This paper discusses estimation with a categorical instrumental variable in settings with potentially few observations per category. The proposed categorical instrumental variable estimator (CIV) leverages a regularization assumption that implies existence of a latent categorical variable with fixed finite support achieving the same first stage fit as the observed instrument.
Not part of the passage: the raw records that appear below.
(** ** Induction on values *)

Section ValueInd.
Context (P : value → Prop).
Context (Hleaf : ∀ v, match v with VRawInput _ _ | VSeq _ _ | VMap _ _ => False | _ => True end → P v).
Context (Hraw : ∀ present v, P v → P (VRawInput present v)).
Context (Hseq : ∀ ty items, Forall P items → P (VSeq ty items)).
Context (Hmap : ∀ ty entries, Forall (λ e, P e.2) entries → P (VMap ty entries)).

Fixpoint value_ind' (v : value) : P v :=
  match v with
  | VRawInput present v => Hraw present v (value_ind' v)
  | VSeq ty items =>
      Hseq ty items ((fix go (l : list value) : Forall P l :=
        match l with [] => Forall_nil_2 _ | x :: l => Forall_cons_2 _ _ _ (value_ind' x) (go l) end) items)
  | VMap ty entries =>
      Hmap ty entries ((fix go (l : list (mapkey * value)) : Forall (λ e, P e.2) l :=
        match l with [] => Forall_nil_2 _ | x :: l => Forall_cons_2 _ _ _ (value_ind' x.2) (go l) end) entries)
  | v => Hleaf v I
  end.
End ValueInd.

(** ** Copies of typed values are equal values *)

Lemma clonePRFValues_id v : clonePRFValues v = v.
Proof. by destruct v. Qed.
Lemma clonePRFValuesPtr_id v : clonePRFValuesPtr v = v.
Proof. destruct v; simpl; [by rewrite clonePRFValues_id|done]. Qed.
Lemma clonePRFValuesMap_id m : clonePRFValuesMap m = m.
Proof.
  destruct m as [m|]; [|done]. simpl. f_equal. rewrite <-(map_fmap_id m) at 2.
  apply map_fmap_ext. intros. apply clonePRFValues_id.
Qed.
Lemma clonePRFInput_id i : clonePRFInput i = i.
Proof. destruct i. unfold clonePRFInput. simpl. by rewrite clonePRFValuesPtr_id, clonePRFValuesMap_id. Qed.
Lemma clonePRFResult_id r : clonePRFResult r = r.
Proof. destruct r. unfold clonePRFResult. simpl. by rewrite !clonePRFValuesPtr_id, clonePRFValuesMap_id. Qed.
Lemma cloneLargeBlobInput_id i : cloneLargeBlobInput i = i.
Proof. by destruct i. Qed.
Lemma cloneLargeBlobResult_id r : cloneLargeBlobResult r = r.
Proof. by destruct r. Qed.

(** ** Decoded wire data *)

(** The values a JSON or CBOR decoder produces: scalars, byte strings, generic
    arrays and string-keyed objects. *)
Fixpoint data_value (v : value) : bool :=
  match v with
  | VNil | VBool _ | VString _ | VInt _ _ | VFloat _ _ | VBytes _ => true
  | VSeq ty items => bool_decide (ty = slice_any) && forallb data_value items
  | VMap ty entries =>
      bool_decide (ty = map_string_any)
      && forallb (λ '(k, v), match k with KString _ => data_value v | _ => false end) entries
  | _ => false
  end.

Fixpoint value_nodes (v : value) : Z :=
  match v with
  | VSeq _ items => 1 + foldr (λ x acc, value_nodes x + acc) 0 items
  | VMap _ entries => 1 + foldr (λ e acc, 1 + value_nodes e.2 + acc) 0 entries
  | _ => 1
  end.

Fixpoint value_bytes (v : value) : Z :=
  match v with
  | VString s => string_len s
  | VBytes b => slice_len b
  | VSeq _ items => foldr (λ x acc, value_bytes x + acc) 0 items
  | VMap _ entries => foldr (λ e acc, mapKeyByteSize e.1 + value_bytes e.2 + acc) 0 entries
  | _ => 0
  end.

Fixpoint value_depth (v : value) : Z :=
  match v with
  | VSeq _ items => foldr (λ x acc, Z.max (1 + value_depth x) acc) 0 items
  | VMap _ entries => foldr (λ e acc, Z.max (1 + value_depth e.2) acc) 0 entries
  | _ => 0
  end.

(** What is left to spend is enough for [nodes] nodes and [bytes] bytes. *)
Definition affordable (budget : cloneBudget) (nodes bytes : Z) : Prop :=
  cb_nodes budget + nodes <= MaxNodes (cb_limits budget) ∧ cb_bytes budget + bytes <= MaxBytes (cb_limits budget).
Definition spend (budget : cloneBudget) (nodes bytes : Z) : cloneBudget :=
  {| cb_limits := cb_limits budget; cb_nodes := cb_nodes budget + nodes; cb_bytes := cb_bytes budget + bytes |}.

Lemma spend_0 b : spend b 0 0 = b.
Proof. destruct b. unfold spend. simpl. f_equal; lia. Qed.
Lemma spend_spend b n1 y1 n2 y2 : spend (spend b n1 y1) n2 y2 = spend b (n1 + n2) (y1 + y2).
Proof. unfold spend. simpl. f_equal; lia. Qed.

Lemma consume_Ok b nodes bytes b' : 0 <= nodes → 0 <= bytes →
  consume b nodes bytes = Ok b' ↔ affordable b nodes bytes ∧ b' = spend b nodes bytes.
Proof.
  intros Hn Hb. unfold consume, affordable, spend.
  rewrite (proj2 (Z.ltb_ge nodes 0)), (proj2 (Z.ltb_ge bytes 0)) by lia. cbn [orb].
  destruct (Z.ltb_spec (MaxNodes (cb_limits b) - nodes) (cb_nodes b)),
    (Z.ltb_spec (MaxBytes (cb_limits b) - bytes) (cb_bytes b)); cbn [orb];
    (split; [intros [=]; subst|intros [[? ?] ->]]); try lia; try (split; [lia|done]); done.
Qed.

Lemma string_len_nonneg s : 0 <= string_len s.
Proof. unfold string_len. lia. Qed.
Lemma slice_len_nonneg {A} (s : slice A) : 0 <= slice_len s.
Proof. unfold slice_len. lia. Qed.
Lemma mapKeyByteSize_nonneg k : 0 <= mapKeyByteSize k.
Proof. destruct k; simpl; try lia; apply string_len_nonneg. Qed.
In asymptotic regimes that allow the number of observations per category to grow at arbitrary small polynomial rate with the sample size, I show that when the cardinality of the support of the optimal instrument is known, CIV is root-n asymptotically normal, achieves the same asymptotic variance as the oracle IV estimator that presumes knowledge of the optimal instrument, and is semiparametrically efficient under homoskedasticity. Under-specifying the number of support points reduces efficiency but maintains asymptotic normality.

翻译：本文探讨了在每类观测值可能较少的情况下，使用分类工具变量进行估计的方法。提出的分类工具变量估计量（CIV）利用正则化假设，该假设意味着存在一个具有固定有限支撑的潜在分类变量，其第一阶段的拟合效果与观测工具相同。在渐近框架下，允许每类观测数量以任意小的多项式速率随样本量增长，本文证明：当最优工具的支持基数已知时，CIV估计量是根号n-渐近正态的，其渐近方差与预知最优工具的工具变量估计量相同，并且在同方差条件下达到半参数有效。低估支持点的数量会降低效率，但保持渐近正态性。